Leslie’s mentorship is a delicate balance of support and autonomy, of calm disagreement with your ideas while steeling you for bold risk taking. His belief in others’ potential has encouraged the development of numerous individuals into authentic practitioners and rigorous academics. His inimitable legacy, both personal and in print, will continue to invigorate the work of colleagues and inspire future scholars for generations to come. Beyond advancing academic discourse, his influence extends into the personal and professional journeys of many. Beyond his research output and pioneering ideas, Leslie is in the lives he has touched, minds he has inspired, and the enduring academic community he has helped to shape.
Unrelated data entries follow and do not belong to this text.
(* ------------------------------------------------------------------ *)
(** ** Poisson thinner *)

Lemma existsb_false_forall {A : Type} (f : A -> bool) (l : list A) :
  existsb f l = false -> forall x, In x l -> f x = false.
Proof.
  induction l as [|y l IH]; simpl; [tauto|].
  intros H x [<-|Hx]; apply Bool.orb_false_iff in H as [H1 H2]; auto.
Qed.

(** The test of a candidate: some point of the grid within the candidate's
    radius has a radius sum with it that exceeds their distance. *)
Lemma poisson_reject_iff (grid : PointGrid3D) (s : PointRadius) :
  existsb (overlaps s) (query_within grid (point s) (radius s)) = true <->
  exists n, In n grid /\ dist (point n) (point s) <= radius s /\
            dist (point n) (point s) < radius s + radius n.
Proof.
  unfold query_within, overlaps; rewrite existsb_exists; split.
  - intros [n [Hn Ho]]; apply filter_In in Hn as [Hn Hq].
    apply Rleb_true_iff in Hq; apply Rltb_true_iff in Ho; eauto.
  - intros [n [Hn [Hq Ho]]]; exists n; split.
    + apply filter_In; split; [exact Hn|apply Rleb_true_iff; exact Hq].
    + apply Rltb_true_iff; exact Ho.
Qed.

Lemma poisson_accept_sep (grid : PointGrid3D) (s : PointRadius) :
  existsb (overlaps s) (query_within grid (point s) (radius s)) = false ->
  forall n, In n grid ->
    radius s < dist (point n) (point s) \/
    radius s + radius n <= dist (point n) (point s).
Proof.
  intros H n Hn.
  destruct (Rle_dec (dist (point n) (point s)) (radius s)) as [Hle|Hgt];
    [right|left; lra].
  assert (Hq : In n (query_within grid (point s) (radius s))).
  { apply filter_In; split; [exact Hn|apply Rleb_true_iff; exact Hle]. }
  pose proof (existsb_false_forall _ _ H n Hq) as Ho.
  unfold overlaps in Ho; apply Rltb_false_iff in Ho; exact Ho.
Qed.

Lemma poisson_pass_sep (samples : PointRadiuses) :
  forall (grid : PointGrid3D) pre s post,
    poisson_pass grid samples = pre ++ s :: post ->
    forall p, In p (grid ++ pre) ->
      radius s < dist (point p) (point s) \/
      radius s + radius p <= dist (point p) (point s).
Proof.
  induction samples as [|x rest IH]; intros grid pre s post H p Hp; simpl in H.
  - destruct pre; discriminate.
  - destruct (existsb (overlaps x) (query_within grid (point x) (radius x)))
      eqn:Hx.
    + exact (IH grid pre s post H p Hp).
    + destruct pre as [|y pre'].
      * simpl in H; injection H as <- _.
        rewrite app_nil_r in Hp.
        exact (poisson_accept_sep grid x Hx p Hp).
      * simpl in H; injection H as <- H.
        apply (IH (grid_insert grid x) pre' s post H p).
        unfold grid_insert; rewrite <- app_assoc; exact Hp.
Qed.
As we celebrate his incredible contributions, let us wish him health, rest (in whatever form it may come), contentment, and peace, and let us do so with care.

Acknowledgements

I would like to acknowledge Rose Cloete and Stephan Lourens for their proofreading time and effort. Their suggestions and comments taken up during the writing of this community article were invaluable. I hope I gave them due care. Thank you to the editor and reviewers for their helpful comments that much improved the manuscript.

Competing interests

The author declares that they have no financial or personal relationships that may have inappropriately influenced them in writing this article.

Author’s contribution

C.C. is the sole author of this research article.

Funding information

This research received no specific grant from any funding agency in the public, commercial, or not-for-profit sectors.

Data availability

Data sharing is not applicable to this article as no new data were created or analysed in this study.

Disclaimer

The views and opinions expressed in this article are those of the author and are the product of professional research. It does not necessarily reflect the official policy or position of any affiliated institution, funder, agency, or that of the publisher. The author is responsible for this article’s results, findings, and content.